WORK ITEM – Once the line containing "NaN => false" is found in the entries below, restate it and each following line word for word, stopping after the line containing "-> Z) (rows".

--*--

(** * IN_EPIC_Reports: aggregation of test results per Epic and its report

    A shallow embedding of [TestAutomationAnalyzer]
    (src/EPIC Allure Coverage/IN_EPIC_Reports_v7.py, with the older
    IN_EPIC_Reports_v5.py where a property is about it) and the properties
    of its aggregation, classification and report tables.

    Modelling conventions.
    - A pandas DataFrame is the list of its rows, in row order; a row is a
      record of its columns.
    - An integer column holds mathematical integers ([Z]). pandas stores
      int64 and wraps silently: module [Machine] has the wrapping sums, and
      the properties that depend on the size of a sum assume that the
      counts of the input add up to less than 2^63 ([sums_fit_int64]).
    - A float is [NaN], an infinity, or a finite value held as an exact
      rational: the code's [x / y * 100] and [round(2)] are computed exactly,
      the rounding error of binary64 is not modelled. Modules [Binary64],
      [Machine] and [Widths] hold the same operations on machine floats;
      what depends on how a rate is rounded is stated over them.
    - A missing cell of the CSV (pandas NaN in an object column) is [None]. *)

From Stdlib Require Import List String Ascii ZArith QArith Bool Lia.
From Stdlib Require Import Floats.
From Stdlib Require Uint63.
From Stdlib Require Import Permutation Sorted OrderedTypeEx RelationClasses.
Import ListNotations.
Open Scope string_scope.
Open Scope Z_scope.

(** ** Floats *)

Inductive float : Type :=
| NaN
| NInf
| Fin (q : Q)
| PInf.

(** [float(n)] of an integer. *)
Definition of_int (n : Z) : float := Fin (inject_Z n).

(** [x / y] on floats, as numpy divides: 0/0 is NaN, x/0 an infinity.
    The code only divides two integer columns, so both operands are
    finite; the other cases are not needed and are left as NaN. *)
Definition fdiv (x y : float) : float :=
  match x, y with
  | Fin a, Fin b =>
      if Qeq_bool b 0 then
        (if Qeq_bool a 0 then NaN
         else if Qle_bool 0 a then PInf else NInf)
      else Fin (Qred (a / b))
  | _, _ => NaN
  end.

(** [x * y] on floats; only a finite positive right factor is used. *)
Definition fmul (x y : float) : float :=
  match x, y with
  | Fin a, Fin b => Fin (Qred (a * b))
  | NaN, _ | _, NaN => NaN
  | PInf, Fin b => if Qle_bool b 0 then (if Qeq_bool b 0 then NaN else NInf) else PInf
  | NInf, Fin b => if Qle_bool b 0 then (if Qeq_bool b 0 then NaN else PInf) else NInf
  | Fin a, PInf => if Qle_bool a 0 then (if Qeq_bool a 0 then NaN else NInf) else PInf
  | Fin a, NInf => if Qle_bool a 0 then (if Qeq_bool a 0 then NaN else PInf) else NInf
  | PInf, PInf | NInf, NInf => PInf
  | PInf, NInf | NInf, PInf => NInf
  end.

(** [rint]: the nearest integer, a tie going to the even one. *)
Definition rint (q : Q) : Z :=
  let n := Qnum q in
  let d := Zpos (Qden q) in
  let fl := n / d in
  match (2 * (n mod d)) ?= d with
  | Lt => fl
  | Gt => fl + 1
  | Eq => if Z.even fl then fl else fl + 1
  end.

(** [Series.round(2)]: numpy scales by 100, takes [rint], scales back. *)
Definition round2 (x : float) : float :=
  match x with
  | Fin q => Fin (Qred (inject_Z (rint (q * 100)) / 100))
  | other => other
  end.

(** [x >= y]; false as soon as one side is NaN. *)
Definition fge (x y : float) : bool :=
  match x, y with
  | NaN, _ | _, NaN => false
  | PInf, _ => true
  | _, NInf => true
  | NInf, _ => false
  | _, PInf => false
  | Fin a, Fin b => Qle_bool b a
  end.

(** ** _determine_status *)

Definition Acceptable : string := "Acceptable".
Definition Maintenance_Advised : string := "Maintenance Advised".
Definition Review_Required : string := "Review Required".

Definition _determine_status (pass_rate : float) : string :=
  if fge pass_rate (of_int 95) then Acceptable
  else if fge pass_rate (of_int 80) then Maintenance_Advised
  else Review_Required.

(** ** The input table *)

(** One row of the CSV read by [pd.read_csv]. *)
Record TestRecord : Type := mkTestRecord {
  Epic : option string;
  Feature : option string;
  Story : option string;
  PASSED : Z;
  FAILED : Z;
  BROKEN : Z;
  SKIPPED : Z;
  UNKNOWN : Z
}.

Definition isna {A : Type} (c : option A) : bool :=
  match c with None => true | Some _ => false end.

Definition notna {A : Type} (c : option A) : bool := negb (isna c).

(** [Series.sum()] of an integer column. *)
Definition col_sum {A : Type} (col : A -> Z) (rows : list A) : Z :=
  fold_right (fun r acc => col r + acc) 0 rows.

(** ** Stable sorting *)

Section StableSort.
Variable A : Type.
Variable le : A -> A -> bool.

(** [x] goes in front of the first element it is not greater than, so
    that rows with equal keys keep their order. *)
Fixpoint insert_sorted (x : A) (l : list A) : list A :=
  match l with
  | [] => [x]
  | y :: t => if le x y then x :: y :: t else y :: insert_sorted x t
  end.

--*--

THE COMPLETED TASK –
  | NaN, _ | _, NaN => false
  | PInf, _ => true
  | _, NInf => true
  | NInf, _ => false
  | _, PInf => false
  | Fin a, Fin b => Qle_bool b a
  end.

(** ** _determine_status *)

Definition Acceptable : string := "Acceptable".
Definition Maintenance_Advised : string := "Maintenance Advised".
Definition Review_Required : string := "Review Required".

Definition _determine_status (pass_rate : float) : string :=
  if fge pass_rate (of_int 95) then Acceptable
  else if fge pass_rate (of_int 80) then Maintenance_Advised
  else Review_Required.

(** ** The input table *)

(** One row of the CSV read by [pd.read_csv]. *)
Record TestRecord : Type := mkTestRecord {
  Epic : option string;
  Feature : option string;
  Story : option string;
  PASSED : Z;
  FAILED : Z;
  BROKEN : Z;
  SKIPPED : Z;
  UNKNOWN : Z
}.

Definition isna {A : Type} (c : option A) : bool :=
  match c with None => true | Some _ => false end.

Definition notna {A : Type} (c : option A) : bool := negb (isna c).

(** [Series.sum()] of an integer column. *)
Definition col_sum {A : Type} (col : A -> Z) (rows : list A) : Z :=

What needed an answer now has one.